*** Opening of Source information ***

(** C7. A [request-leader] message of another instance is answered with
    one heartbeat and arms one delayed leader check.  Any check still
    pending at that moment is cancelled: after a burst of such messages,
    with no check firing in between, exactly one check is live; it is the
    one armed by the last message of the burst, under the timer id newly
    handed out for it, and it is the one held in [leaderElectionTimerRef];
    every check that was pending before the burst or was armed by an
    earlier message of it has a different id and is no longer live.  When
    the live check fires it runs [determineLeadership] (so [isLeaderRef]
    becomes whether the own id is the least known id) and none is left;
    one heartbeat was posted per message.  In every reachable state at
    most one leader check is live.  Whatever the state, a leader check
    that fires writes the result of [determineLeadership] to [isLeaderRef]
    and is spent. *)
Theorem request_leader_debounced (cfg : Config) (s : State)
    (burst : list Event) :
  reachable cfg s ->
  mounted s = true ->
  Forall (requestLeaderFromPeer cfg) burst ->
  burst ≠ [] ->
  let s' := run cfg burst s in
  let before := run cfg (removelast burst) s in
  let id := nextTimerId before in
  (size (pendingLeaderChecks s) <= 1)%nat
  /\ timers before !! id = None
  /\ pendingLeaderChecks s' = {[id := LeaderElectionTimeout]}
  /\ leaderElectionTimerRef s' = Some id
  /\ (forall earlier later old,
        burst = earlier ++ later ->
        later ≠ [] ->
        timers (run cfg earlier s) !! old = Some LeaderElectionTimeout ->
        old ≠ id /\ timers s' !! old = None)
  /\ (forall now now' url,
        let fired := step cfg s' (EvTimer id now now' url) in
        fired = (determineLeadership cfg (clearTimer id s')).1
        /\ isLeaderRef fired = shouldBeLeader cfg (activeTabsRef s')
        /\ pendingLeaderChecks fired = ∅)
  /\ length (posted (trace s'))
     = (length burst + length (posted (trace s)))%nat
  /\ Forall (fun m => msg_type m = heartbeat)
       (take (length burst) (posted (trace s')))
  /\ (forall (any : State) (live : positive) now now' url,
        timers any !! live = Some LeaderElectionTimeout ->
        let fired := step cfg any (EvTimer live now now' url) in
        isLeaderRef fired = (determineLeadership cfg any).2
        /\ timers fired = delete live (timers any)).
Proof.
  intros Hreach Hm Hburst Hnonempty s' before id.
  cut (forall (any : State) (live : positive) now now' url,
        timers any !! live = Some LeaderElectionTimeout ->
        let fired := step cfg any (EvTimer live now now' url) in
        isLeaderRef fired = (determineLeadership cfg any).2
        /\ timers fired = delete live (timers any)).
  2:{ intros any live now now' url Hlive. cbv zeta. cbn [step].
      unfold fireTimer. rewrite Hlive, !determineLeadership_normal.
      fields. split; reflexivity. }
  intros Hfire.
  cut ((size (pendingLeaderChecks s) <= 1)%nat
  /\ timers before !! id = None
  /\ pendingLeaderChecks s' = {[id := LeaderElectionTimeout]}
  /\ leaderElectionTimerRef s' = Some id
  /\ (forall earlier later old,
        burst = earlier ++ later ->
        later ≠ [] ->
        timers (run cfg earlier s) !! old = Some LeaderElectionTimeout ->
        old ≠ id /\ timers s' !! old = None)
  /\ (forall now now' url,
        let fired := step cfg s' (EvTimer id now now' url) in
        fired = (determineLeadership cfg (clearTimer id s')).1
        /\ isLeaderRef fired = shouldBeLeader cfg (activeTabsRef s')
        /\ pendingLeaderChecks fired = ∅)
  /\ length (posted (trace s'))
     = (length burst + length (posted (trace s)))%nat
  /\ Forall (fun m => msg_type m = heartbeat)
       (take (length burst) (posted (trace s')))).
  { intros (H1 & H2 & H3 & H4 & H5 & H6 & H7 & H8).
    repeat (split; [assumption|]). exact Hfire. }
  clear Hfire.
  pose proof (reachable_hostOk cfg s Hreach) as Hhost.
  assert (channelRef s = Some ChannelOpen) as Hopen
      by (destruct Hhost as [_ Hch]; now apply Hch).
  assert (exists l ev, burst = l ++ [ev]) as (l & ev & Hl).
  { destruct burst as [|ev l _] using rev_ind; [congruence|eauto]. }
  assert (before = run cfg l s) as Hbefore
      by (unfold before; now rewrite Hl, removelast_last).
  pose proof Hburst as Hparts. rewrite Hl in Hparts.
  apply Forall_app in Hparts as [Hl_ok Hev].
  apply Forall_singleton in Hev
    as (tSend & tNow & url & message & Hev & Hty & Hne).
  destruct (burst_replies cfg l s Hl_ok Hm Hopen) as (Hm' & _ & _).
  fold before in Hm'. rewrite <- Hbefore in Hm'.
  assert (reachable cfg before) as Hreach'
      by (rewrite Hbefore; now apply reachable_run).
  pose proof (reachable_hostOk cfg before Hreach') as Hhost'.
  pose proof (reachable_timersOwned cfg before Hreach') as Hown'.
  assert (s' = handleMessage cfg tSend tNow url message before) as Hlast.
  { unfold s'. rewrite Hl, run_snoc, <- Hbefore, Hev. cbn [step].
    now rewrite Hm'. }
  assert (pendingLeaderChecks s' = {[id := LeaderElectionTimeout]}) as Hone.
  { rewrite Hlast. now apply request_leader_rearms. }
  assert (timers s' !! id = Some LeaderElectionTimeout) as Hlive.
  { pose proof (pendingLeaderChecks_lookup s' id) as Hlookup.
    rewrite Hone, lookup_singleton_eq in Hlookup.
    destruct (timers s' !! id) as [[| |]|]; congruence. }
  split; [now apply pendingLeaderChecks_at_most_one|].
  split.
  { destruct (timers before !! id) as [kind|] eqn:Hused; [|reflexivity].
    destruct (Hown' id kind Hused) as (Hlt & _). unfold id in Hlt. lia. }
  split; [exact Hone|].
  split.
  { rewrite Hlast.
    now destruct (request_leader_timers cfg tSend tNow url message before
                    Hne Hty) as (_ & Href & _). }
  split.
  { intros earlier later old Hsplit Hlater Hpending.
    assert (timers s' !! old = None) as Hdead.
    { destruct later as [|next rest]; [congruence|].
      pose proof Hburst as Hparts. rewrite Hsplit in Hparts.
      apply Forall_app in Hparts as [Hearlier Hparts].
      apply Forall_cons in Hparts as [Hnext Hrest].
      destruct Hnext as (tSend1 & tNow1 & url1 & m1 & -> & Hty1 & Hne1).
      destruct (burst_replies cfg earlier s Hearlier Hm Hopen)
        as (Hm1 & _ & _).
      assert (reachable cfg (run cfg earlier s)) as Hreach1
          by now apply reachable_run.
      pose proof (reachable_hostOk cfg _ Hreach1) as Hhost1.
      pose proof (reachable_timersOwned cfg _ Hreach1) as Hown1.
      unfold s'. rewrite Hsplit, run_app.
      change (run cfg (EvMessage tSend1 tNow1 url1 m1 :: rest)
                (run cfg earlier s))
        with (run cfg rest
                (step cfg (run cfg earlier s)
                   (EvMessage tSend1 tNow1 url1 m1))).
      cbn [step]. rewrite Hm1.
      destruct (Hown1 old _ Hpending) as (Hlt & _).
      destruct (request_leader_timers cfg tSend1 tNow1 url1 m1
                  (run cfg earlier s) Hne1 Hty1) as (_ & _ & Hnext).
      destruct (request_leader_fields cfg tSend1 tNow1 url1 m1
                  (run cfg earlier s) Hty1) as (_ & _ & _ & _ & Hhost2 & _).
      injection Hhost2 as _ Hm2.
      apply burst_keeps_dead;
        [exact Hrest|now rewrite Hm2|rewrite Hnext; lia|].
      now apply request_leader_cancels. }
    split; [|exact Hdead]. intros ->. congruence. }
  split.
  { intros now now' url'. cbv zeta. split; [|split].
    - cbn [step]. unfold fireTimer. now rewrite Hlive.
    - cbn [step]. unfold fireTimer.
      rewrite Hlive, determineLeadership_normal. fields. reflexivity.
    - now apply fire_leader_check_clears. }
  destruct (burst_replies cfg burst s Hburst Hm Hopen) as (_ & _ & Hlen).
  split; [exact Hlen|].
  unfold s'. clear - Hburst Hm Hopen.
  induction burst as [|ev burst IH] using rev_ind; [constructor|].
  apply Forall_app in Hburst as [Hburst Hev].
  apply Forall_singleton in Hev
    as (tSend & tNow & url & message & -> & Hty & Hne).
  destruct (burst_replies cfg burst s Hburst Hm Hopen) as (Hm' & Hopen' & Hlen).
  rewrite run_snoc. simpl. rewrite Hm'.
  rewrite request_leader_posted by assumption.
  rewrite length_app. simpl.
  replace (length burst + 1)%nat with (S (length burst)) by lia.
  simpl. constructor; [reflexivity|]. now apply IH.
Qed.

*** Close of Source information ***

With the first line of the records as the start and the line holding "pending at that" as the end, please copy exactly those lines and no others.

(** C7. A [request-leader] message of another instance is answered with
    one heartbeat and arms one delayed leader check.  Any check still
    pending at that moment is cancelled: after a burst of such messages,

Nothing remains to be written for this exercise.